6.1 Independent National Malaria Advisory Committees

The WHO recommends that countries embarking on elimination programs establish an independent national malaria advisory committee. The purpose of such a committee is to provide an external view of progress and gaps in malaria elimination programs, assist in adapting WHO guidance to the national context, and review malaria trends and progress toward elimination.
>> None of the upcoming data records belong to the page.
(** X15. [operator<] on the manager's pairs compares the aliases and nothing
    else; it is a strict weak ordering, under which two pairs are equivalent
    exactly when they have the same alias. Along every run from the initial
    state in which at most 2^32 unique ids get registered, it orders the
    pairs of [Devices()] totally: of two different ones, one is less than the
    other. *)
Theorem device_alias_pair_lt_orders_Devices c prefs store ports ops :
  strict_weak_order device_alias_pair_lt /\
  (forall x y,
     device_alias_pair_lt x y = false /\ device_alias_pair_lt y x = false
     <-> alias x = alias y) /\
  (let dm := run c ops (new_DeviceManager prefs store ports) in
   Z.of_nat (size (m_devices dm)) <= UINT_MODULUS ->
   forall x y,
     x ∈ Devices dm -> y ∈ Devices dm -> x <> y ->
     device_alias_pair_lt x y = true \/ device_alias_pair_lt y x = true).
Proof.
  assert (Hlt : forall x y, device_alias_pair_lt x y = (alias x <? alias y)).
  { intros x y. unfold device_alias_pair_lt. by destruct (alias x <? alias y). }
  split; [| split].
  - pose proof (strict_weak_order_by_key alias) as (? & ? & ? & ?).
    unfold strict_weak_order. setoid_rewrite Hlt. done.
  - intros x y. rewrite !Hlt. lia.
  - intros dm Hsize x y (idx & Hx & _)%elem_of_Devices (idy & Hy & _)%elem_of_Devices Hne.
    pose proof (run_alias_inv c ops _ (alias_inv_new prefs store ports) Hsize) as Hinv.
    fold dm in Hinv.
    assert (Hdiff : alias x <> alias y).
    { intros Heq. apply Hne.
      assert (idx = idy).
      { apply (inv_inj dm Hinv idx idy (alias x)); rewrite aliases_lookup.
        - by rewrite Hx.
        - rewrite Hy. simpl. by rewrite Heq. }
      subst idy. congruence. }
    rewrite !Hlt. lia.
Qed.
The committee should be independent from the national malaria program to provide a frank and open review of the program activities, strengths, and weaknesses. Several countries that have established similar committees have benefitted from retired academic or government malaria experts as committee chairpersons. The terms of reference for the committee include: 1. Advise the national malaria program on the implementation of the National Strategic Plan for malaria elimination. 2. Monitor progress toward elimination. 3. Provide assistance in adapting WHO guidelines and policies. 4. Identify bottlenecks toward elimination, develop potential responses to address these issues, and evaluate bottleneck resolution. 5. Support the national malaria program in the preparation of the national elimination report to be submitted to the WHO Malaria Elimination Certification Panel (MECP). 6. Advise the national program on the plan to prevent re-establishment of malaria transmission. 7. Form ad hoc thematic working groups, e.g., surveillance, case management, and vector control (depending on country needs).

6.2 Malaria Elimination Oversight Committee

In 2017, WHO established the Malaria Elimination Oversight Committee (MEOC) [43]. The purpose of the MEOC is to monitor and guide global malaria elimination activities as part of a transparent, responsive, and effective approach to malaria elimination in countries and regions actively pursuing or close to that goal. The MEOC reviews progress toward elimination and the quality and coverage of malaria elimination strategies in order to provide recommendations on how to accelerate elimination and prevent re-establishment of transmission. The MEOC is constituted by and reports to WHO/GMP. The terms of reference for the MEOC are to: 1. Evaluate national and regional progress toward malaria elimination according to established milestones and timelines.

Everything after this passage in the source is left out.